The Financial Conduct Authority will be carrying out an assessment of the suitability of automated advice.
It watchdog revealed the move in its evidence to the Work and Pensions Select Committee as part of MPs review into pension freedoms.
The committee had asked whether there were persistent gaps in the advice and guidance market and what might fill them.
In response, the FCA said: “The Financial Advice Market Review identified automated advice as one potential solution.
“The market is currently relatively small. Barriers to the market include consumer inertia and the lack of incentive for firms to provide this service given that most defined contribution pots are relatively small.
“We have created a dedicated Advice Unit to support firms developing automated advice models.
“As set out in the FCA Business Plan 2017/18, we will be undertaking an assessment of the developing market for automated-advice models.
“The work will test the suitability of the advice provided and also consider how firms support customers pre- and post-advice, their governance of service and the related risks.”
The FCA did not comment on when the review would start and how long it would take.
It also provided the committee with figures relating to how people were using the pension freedoms.

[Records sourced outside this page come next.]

Lemma in_turn_snoc {A X} (step : A -> X -> X -> Prop) l a x y z :
  in_turn step l x y -> step a y z -> in_turn step (l ++ [a]) x z.
Proof.
  revert x. induction l as [|b l IH]; simpl; intros x; [intros ->; by exists z|].
  intros (x1 & Hb & Hl) Ha. exists x1. auto.
Qed.

Lemma in_turn_keeps {A X B} (step : A -> X -> X -> Prop) (f : X -> B) l x y :
  (forall a x y, a ∈ l -> step a x y -> f y = f x) -> in_turn step l x y -> f y = f x.
Proof.
  revert x. induction l as [|a l IH]; simpl; intros x Hf; [by intros ->|]. intros (z & Ha & Hl).
  transitivity (f z); [|apply (Hf a); [set_solver|done]].
  apply IH; [|done]. intros b x' y' Hb. apply Hf. set_solver.
Qed.

Context {S : Type} (adapter : Adapter S) (conn : S -> connection) (changes : string -> database -> database -> Prop)
  `{!MigrationContract (pool adapter) conn changes}.

(** The ledger is created once, and the statements of the migrations leave it
    alone. *)
Definition ledger_laws (files : list Migration) : Prop :=
  (forall db db', changes create_ledger db db' -> forall name, rows_in db' name = rows_in db name) /\
  (forall file text db db', file ∈ files -> text ∈ SQL file -> changes text db db' -> ledger_rows db' = ledger_rows db).

(** A migration that is not recorded is run, its statements in their order, and
    then recorded. *)
Definition file_applied (file : Migration) (db db' : database) : Prop :=
  exists db0, changes create_ledger db db0 /\
    if bool_decide (Version file ∈ versions db0) then db' = db0 else
    exists db1 r, in_turn changes (SQL file) db0 db1 /\ SqlServer.runs postgresql ledger ledger_add [Text (Version file)] db1 r db'.

Definition record_version (versions : list string) (version : string) : list string :=
  if bool_decide (version ∈ versions) then versions else versions ++ [version].

(** How far a run has come: the first of the migrations have been applied, the
    others have not; the tables are as they were where all were recorded. *)
Definition migrated (files : list Migration) (db : database) (rest : list Migration) (db' : database) : Prop :=
  ledger_ok db' /\ exists applied, files = applied ++ rest /\
    in_turn file_applied applied db db' /\
    versions db' = foldl record_version (versions db) (Version <$> applied) /\
    (Forall (fun v => v ∈ versions db) (Version <$> files) -> forall name, rows_in db' name = rows_in db name).

Lemma ledger_same db db' : ledger_rows db' = ledger_rows db ->
  versions db' = versions db /\ (ledger_ok db -> ledger_ok db').
Proof.
  unfold ledger_rows. intros E. split; [unfold versions, rows_of; simpl; by rewrite E|].
  unfold ledger_ok, db_ok, violated, every. simpl. by rewrite E.
Qed.

Lemma runs_ledger_has version db r row db' : SqlServer.runs postgresql ledger ledger_has [Text version] db r db' ->
  ledger_ok db -> row ∈ r.1.*2 -> db' = db /\ row = [Boolean (bool_decide (version ∈ versions db))].
Proof.
  intros Hr Hok Hrow. eapply runs_counts in Hr as [-> [now ->]]; [|exact Hrow]. split; [done|].
  assert (Hin : entity migration_record ∈ ledger) by in_list. cbn [fmap list_fmap]. f_equal.
  rewrite (eval_Exists postgresql ledger db now [Text version] migration_record Hin Hok _ eq_refl _ _ _ _
    (fun m => String.eqb (mr_Version m) version)); [|intros m; sql_eval; by rewrite eqb_decide].
  f_equal. apply eq_true_iff_eq. rewrite existsb_exists, bool_decide_eq_true. unfold versions. rewrite list_elem_of_fmap. split.
  - intros (m & Hm & E). apply String.eqb_eq in E. exists m. by rewrite list_elem_of_In.
  - intros (m & -> & Hm%list_elem_of_In). exists m. by rewrite String.eqb_refl.
Qed.

Lemma runs_ledger_add version db r db' : SqlServer.runs postgresql ledger ledger_add [Text version] db r db' ->
  ledger_ok db -> ledger_ok db' /\ versions db' = versions db ++ [version].
Proof.
  intros Hr Hok. eapply (SqlServer.runs_INSERT postgresql ledger migration_record) with (a := fun now => mkMigrationRecord version now) in Hr
    as (now & Hrows & Hok' & _); [|in_list|done|done|done|by intros; sql_eval].
  split; [done|]. unfold versions. by rewrite Hrows, fmap_app.
Qed.

Section Applied.
Context (files : list Migration) (Hlaws : ledger_laws files).

Lemma applied_statements file db db' : file ∈ files -> in_turn changes (SQL file) db db' -> ledger_rows db' = ledger_rows db.
Proof. destruct Hlaws as [_ Htext]. intros Hf. apply in_turn_keeps. eauto. Qed.

Lemma file_applied_versions file db db' : file ∈ files -> ledger_ok db -> file_applied file db db' ->
  ledger_ok db' /\ versions db' = record_version (versions db) (Version file) /\
  (Version file ∈ versions db -> forall name, rows_in db' name = rows_in db name).
Proof.
  intros Hf Hok (db0 & Hc & Hr). pose proof (proj1 Hlaws _ _ Hc) as Hsame.
  destruct (ledger_same db db0) as [Hv Hok0]; [apply Hsame|]. rewrite Hv in Hr. unfold record_version. case_bool_decide.
  - subst db'. split_and!; [auto|done|done].
  - destruct Hr as (db1 & r & Hs & Hadd). destruct (ledger_same db0 db1) as [Hv1 Hok1]; [by eapply applied_statements|].
    apply runs_ledger_add in Hadd as [Hok2 Hv2]; [|auto]. split_and!; [done|congruence|done].
Qed.

(** A migration in its transaction. *)
Lemma wp_applyMigration tx file db w : LedgerTx tx conn changes -> inside conn db db w -> ledger_ok db ->
  wp (applyMigration tx file) (fun r w' =>
    match r with
    | Ok _ => exists db', inside conn db db' w' /\ file_applied file db db'
    | Err _ => broken conn db w'
    end) w.
Proof.
  intros Htx Hw Hok. unfold applyMigration. wp_go.
  eapply wp_mono; [by eapply ledger_Exec_text|]. intros [[]|e] w1 Hw1; wp_go; [|done].
  destruct Hw1 as (db0 & Hw1 & Hc). destruct (ledger_same db db0) as [_ Hok0]; [by apply (proj1 Hlaws)|].
  eapply wp_answered_row; [by eapply ledger_QueryRow|..].
  - intros r row db2 w2 Hw2 Hr Hrow. destruct (runs_ledger_has _ _ _ _ _ Hr (Hok0 Hok) Hrow) as [-> ->]. wp_go.
    + exists db0. split; [done|]. exists db0. by rewrite Heqb.
    + apply wp_for_each with (I := fun l _ w => exists ss db1, SQL file = ss ++ l /\ inside conn db db1 w /\ in_turn changes ss db0 db1).
      * by exists [], db0.
      * intros statement l [] v (ss & db1 & E & Hv & Hs). wp_go. eapply wp_mono; [by eapply ledger_Exec_text|].
        intros [[]|e] v' Hv'; wp_go; [|done]. destruct Hv' as (db2 & Hv' & Hs2).
        exists (ss ++ [statement]), db2. split_and!; [by rewrite <- app_assoc|done|by eapply in_turn_snoc].
      * intros [] v (ss & db1 & E & Hv & Hs). rewrite app_nil_r in E. subst ss. wp_go.
        eapply wp_answered_exec; [by eapply ledger_Exec| |intros e v' Hv' _; by wp_go].
        intros r3 db3 v' Hv' Hadd. wp_go. exists db3. split; [done|]. exists db0. rewrite Heqb. eauto 6.
  - intros r db2 w2 Hw2 Hr%runs_SELECT_same _. wp_go. eauto.
  - intros e w2 Hw2 _. by wp_go.
Qed.

Lemma migrated_next file rest db db1 db2 : migrated files db (file :: rest) db1 -> file_applied file db1 db2 ->
  migrated files db rest db2.
Proof.
  intros (Hok & applied & E & Hturn & Hv & Hsame) Ha.
  apply file_applied_versions in Ha as Hf; [|rewrite E; set_solver|done]. destruct Hf as (Hok2 & Hv2 & Hsame2).
  split; [done|]. exists (applied ++ [file]).
  split_and!; [by rewrite <- app_assoc|by eapply in_turn_snoc|by rewrite fmap_app, foldl_app, Hv2, Hv|].
  intros Hall name. rewrite <- (Hsame Hall name). apply Hsame2.
  destruct (ledger_same db db1) as [-> _]; [by apply (Hsame Hall)|].
  rewrite E, fmap_app in Hall. apply Forall_app in Hall as [_ Hall]. by inversion Hall.
Qed.

Lemma wp_Migrate migrations db w : Read migrations = Ok files -> idle conn db w -> ledger_ok db ->
  wp (Migrate adapter migrations) (fun r w' => exists db' rest, idle conn db' w' /\ migrated files db rest db' /\
    (is_ok r = true -> rest = [])) w.
Proof.
  intros Hread Hw Hok. unfold Migrate. rewrite Hread. wp_go.
  apply wp_for_each with (I := fun rest _ w => exists db', idle conn db' w /\ migrated files db rest db').
  - exists db. split; [done|]. split; [done|]. by exists [].
  - intros file rest [] v (db1 & Hv & Hm). assert (Hok1 := proj1 Hm). wp_go.
    eapply wp_mono; [by eapply ledger_Begin|]. intros [tx|e] v1 Hv1; wp_go; [|by exists db1, (file :: rest)].
    destruct Hv1 as (Htx & Hv1). eapply wp_mono; [by apply wp_applyMigration|]. intros [[]|e] v2 Hv2; wp_go.
    + destruct Hv2 as (db2 & Hv2 & Ha). eapply wp_mono; [by eapply ledger_Commit|].
      intros [[]|e] v3 Hv3; wp_go; [|by exists db1, (file :: rest)].
      exists db2. split; [done|]. by eapply migrated_next.
    + eapply wp_mono; [by eapply ledger_Rollback|]. intros ? v3 Hv3. wp_go. exists db1, (file :: rest).
      split_and!; [unfold idle; by rewrite Hv3, Hv2|done|done].
  - intros [] v (db1 & Hv & Hm). wp_go. by exists db1, [].
Qed.
End Applied.
End PostgresMigrations.

(** ** Runs *)
#[export, refine] Instance demo_pg_types : Postgres.PgTypes :=
  {| Postgres.microseconds t := (t - t mod 1000)%Z; Postgres.jsonb_value document := document |}.
Proof.
  intros t. pose proof (Z.mod_pos_bound t 1000 eq_refl). split; [lia|].
  pose proof (Z.div_mod t 1000). replace (t - t mod 1000)%Z with (t / 1000 * 1000)%Z by lia. apply Z.mod_mul. lia.
Defined.

#[export, refine] Instance demo_mysql_types : Mysql.MysqlTypes :=
  {| Mysql.microseconds t := ((t + 500) - (t + 500) mod 1000)%Z; Mysql.json_value document := document |}.
Proof.
  intros t. pose proof (Z.mod_pos_bound (t + 500) 1000 eq_refl). split; [lia|].
  pose proof (Z.div_mod (t + 500) 1000). replace (t + 500 - (t + 500) mod 1000)%Z with ((t + 500) / 1000 * 1000)%Z by lia.
  apply Z.mod_mul. lia.
Defined.

(** A server that reads no texts. *)
Definition no_texts (text : string) (db : database) : result database := Err (New "driver: syntax error").

Definition pg_pool : Postgres.Pool connection :=
  server_pool Postgres.postgresql Postgres.tables Postgres.ErrNoRows Postgres.server_error (fun n => n) demo_epoch no_texts.
Definition pg_demo : Postgres.Adapter connection := Postgres.mkAdapter pg_pool None.

#[export] Instance pg_demo_contract : Postgres.PoolContract (Postgres.pool pg_demo) id.
Proof. apply server_contract. Qed.

(** A driver with its default settings: an UPDATE counts the rows it changed. *)
Definition mysql_default : dialect := mkDialect (fun s => s) false.
Definition mysql_demo : Mysql.Adapter connection :=
  Mysql.mkAdapter (server_pool mysql_default Mysql.tables Mysql.ErrNoRows Mysql.server_error Mysql.result_of demo_epoch no_texts) None.

#[export] Instance mysql_demo_contract : SqlServer.PoolContract mysql_default Mysql.tables Mysql.ErrNoRows
  Mysql.uniqueViolation Mysql.server_error Mysql.result_of (Mysql.db mysql_demo) id.
Proof. apply server_contract. Qed.

Definition connected (db : database) : World connection := demo_world (mkConnection db None).

#[export] Instance demo_session_data_json : JSON Passkey.SessionData :=
  RedisReference.json_of_countable
    (fun s => (Passkey.ses_Challenge s, Passkey.ses_UserID s, Passkey.ses_Expires s, Passkey.ses_rest s))
    (fun '(c, u, e, r) => Passkey.mkSessionData c u e r) (fun s => match s with Passkey.mkSessionData _ _ _ _ => eq_refl end).
#[local] Existing Instances RedisPasskeysProps.demo_credential_json PasskeySpec.demo_webauthn PasskeySpec.demo_discoverable.

(** Alice, with a password and a Google identity. *)
Definition alice_tables : database := list_to_map
  [("authlier_users", [PostgresAccounts.user_row (PostgresAccounts.mkUserRecord "alice" "alice@example.com" true "handle-a" demo_epoch)]);
   ("authlier_password_credentials", [PostgresAccounts.password_row (PostgresAccounts.mkPasswordRecord "alice" "hash" demo_epoch)]);
   ("authlier_google_identities",
    [PostgresAccounts.identity_row (PostgresAccounts.mkIdentityRecord "google-1" "alice" "alice@example.com" demo_epoch)])].

Lemma alice_tables_ok : Postgres.ok alice_tables.
Proof. vm_compute. reflexivity. Qed.
Lemma no_rows_ok : Postgres.ok ∅.
Proof. vm_compute. reflexivity. Qed.

(** A server that creates the ledger and reads two texts of migrations. *)
Section MigrationServer.
Import Migrate Postgres.

Definition add_alice : string :=
  "INSERT INTO authlier_users (id, email, webauthn_handle, created_at) VALUES ('alice', 'alice@example.com', 'handle-a', CURRENT_TIMESTAMP);".
Definition verify_emails : string := "UPDATE authlier_users SET email_verified = true;".
Definition parsed (text : string) : option statement :=
  if String.eqb text add_alice then
    Some (INSERT "authlier_users" [("id", Const (Text "alice")); ("email", Const (Text "alice@example.com"));
      ("webauthn_handle", Const (Bytea "handle-a")); ("created_at", CurrentTimestamp)] None)
  else if String.eqb text verify_emails then
    Some (UPDATE "authlier_users" [("email_verified", TRUE)] TRUE [])
  else None.

Definition run_migration_text (text : string) (db : database) : result database :=
  if String.eqb text create_ledger then Ok (<["authlier_schema_migrations" := ledger_rows db]> db) else
  match parsed text with
  | Some s =>
      match execute postgresql tables db demo_epoch [] s with
      | (inr _, db') => Ok db'
      | (inl v, _) => Err (server_error v)
      end
  | None => Err (PgError "42601")
  end.

Definition pg_new : Adapter connection :=
  mkAdapter (server_pool postgresql ledger ErrNoRows server_error (fun n => n) demo_epoch run_migration_text) None.
Definition text_changes (text : string) (db db' : database) : Prop := run_migration_text text db = Ok db'.

#[export] Instance pg_new_contract : MigrationContract (pool pg_new) id text_changes.
Proof.
  split. intros db w Hw. simpl. apply wp_lift_ext. unfold idle, id in *. rewrite Hw. simpl. split; [|done].
  split.
  - intros text db0 db1 v Hv. apply wp_lift_ext. unfold inside, broken, id in *. rewrite Hv. simpl.
    destruct (run_migration_text text db1) as [db2|e] eqn:E; simpl; [by exists db2|done].
  - intros version db0 db1 v Hv. by apply wp_server_in.
  - intros version db0 db1 v Hv. by apply wp_server_in.
  - intros db0 db1 v Hv. apply wp_lift_ext. unfold inside, id in *. by rewrite Hv.
  - intros v. by apply wp_lift_ext.
Qed.
(** * pdf2packet: splitting a scanned PDF at barcode separator pages

    A shallow embedding of [src/pdf2packet/pdf2packet.py] and the
    properties of its page classifier and split loop.

    Conventions of the embedding:
    - Python [str] and [bytes] are both [string] (sequences of 8-bit
      characters); [bytes.decode('ascii')] is the partial identity on
      strings whose characters are all below 128.
    - A Python dict that the code indexes with a fixed key is a record with
      one [option] field per key: [None] is an absent key, and indexing it
      raises [KeyError].  The [/XObject] dictionary, which the code iterates,
      is an association list in iteration order.
    - A page handle is the 0-based index of the page in the source document;
      a [PdfFileWriter] is the list of the handles added to it.  The loop
      fetches each page once, so a handle stands for one page object.
    - Exceptions are values of [exn]; code that only raises lives in
      [result], code that also writes output files lives in [M], a state
      monad over the log of documents written, so that documents written
      before an exception stay written.
    - [PdfFileWriter.write] rewrites the references of the pages it writes
      into the writer; a later writer that holds such a page raises
      [AttributeError].  The pages already written are the component
      [written] of the loop state.  Distinct pages are taken to share no
      object.
    - The answer of the file system to [open(output, 'wb')] is a
      collaborator, [open_output], a function of the name.  A write that
      raises after the file is opened leaves a file that is no document;
      the log holds the documents written in full.
    - The source document is not changed during a run, so a reader opened
      again (line 136) gives the same pages.
    - [print] calls are not modelled. *)

From Stdlib Require Import String Ascii List ZArith Bool Arith Lia.
Import ListNotations.
(* ===== verification/Protocol.v ===== *)
(** Wire protocol (protocol.py): the request types, the identity of a chunk
    and the payload records exchanged by connector and server. *)
From S2P Require Import Prelude PyFloat.

(** [Req], an [IntEnum]. *)
Inductive Req :=
| GET_CHUNK_SIZE
| REGISTER_KV_CACHE
| UNREGISTER_KV_CACHE
| LOOKUP
| QUERY_PREFETCH_STATUS
| RETRIEVE
| STORE
| FREE_LOOKUP_LOCKS
| END_SESSION
| TRANSFER_ACK.

#[export] Instance Req_eq_dec : EqDecision Req.
Proof. solve_decision. Defined.

Definition Req_value (r : Req) : Z :=
  match r with
  | GET_CHUNK_SIZE => 1
  | REGISTER_KV_CACHE => 2
  | UNREGISTER_KV_CACHE => 3
  | LOOKUP => 4
  | QUERY_PREFETCH_STATUS => 5
  | RETRIEVE => 6
  | STORE => 7
  | FREE_LOOKUP_LOCKS => 8
  | END_SESSION => 9
  | TRANSFER_ACK => 10
  end.

(** [ChunkKey], frozen: usable as a dict key. *)
Record ChunkKey := mkChunkKey {
  chunk_hash : bytes;
  key_model : string;
  key_rank : Z
}.

#[export] Instance ChunkKey_eq_dec : EqDecision ChunkKey.
Proof. solve_decision. Defined.

#[export] Program Instance ChunkKey_countable : Countable ChunkKey :=
  inj_countable' (fun k => (chunk_hash k, key_model k, key_rank k))
                 (fun '(h, m, r) => mkChunkKey h m r) _.
Next Obligation. by intros []. Qed.

Record LoadStoreOp := mkLoadStoreOp {
  op_token_ids : list Z;
  op_block_ids : list Z;
  op_start : Z;
  op_end : Z;
  op_skip_first_n_tokens : Z
}.

Record ReqMeta := mkReqMeta {
  rm_request_id : string;
  rm_req : Req;
  rm_op : LoadStoreOp
}.

Record RegisterPayload := mkRegisterPayload {
  rp_instance_id : Z;
  rp_model : string;
  rp_rank : Z;
  rp_world_size : Z;
  rp_block_size : Z;
  rp_chunk_nbytes : Z
}.

Record LookupPayload := mkLookupPayload {
  lp_request_id : string;
  lp_token_ids : list Z;
  lp_model : string;
  lp_world_size : Z
}.

Record TransferPayload := mkTransferPayload {
  tp_request_id : string;
  tp_instance_id : Z;
  tp_op : LoadStoreOp;
  tp_chunks : list bytes;
  tp_elapsed : float;
  tp_nbytes : Z
}.

Record AckPayload := mkAckPayload {
  ap_request_id : string;
  ap_kind : string;
  ap_nbytes : Z;
  ap_elapsed : float
}.

Record QueryPayload := mkQueryPayload {
  qp_request_id : string;
  qp_world_size : Z
}.

Record FreeLocksPayload := mkFreeLocksPayload {
  fp_request_id : string;
  fp_num_chunks : Z;
  fp_world_size : Z
}.

(** The wire value identifies the request type. *)
Lemma Req_value_inj : Inj (=) (=) Req_value.
Proof. intros [] []; simpl; intros H; solve [reflexivity | discriminate H]. Qed.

For example, it highlighted that the number of non-advised drawdown sales is currently on the rise at 30 per cent, compared to 5 per cent before pension freedoms.
In response to drawdown sales trends, earlier this year the FCA launched a thematic review into the sale of drawdown products to non-advised consumers.
The FCA said: “The review is looking at what steps we can take in the future to help consumers who do not get advice.
“We are also looking at how firms are complying with the existing rules, including whether they are providing adequate information to enable consumers to make an informed decision.”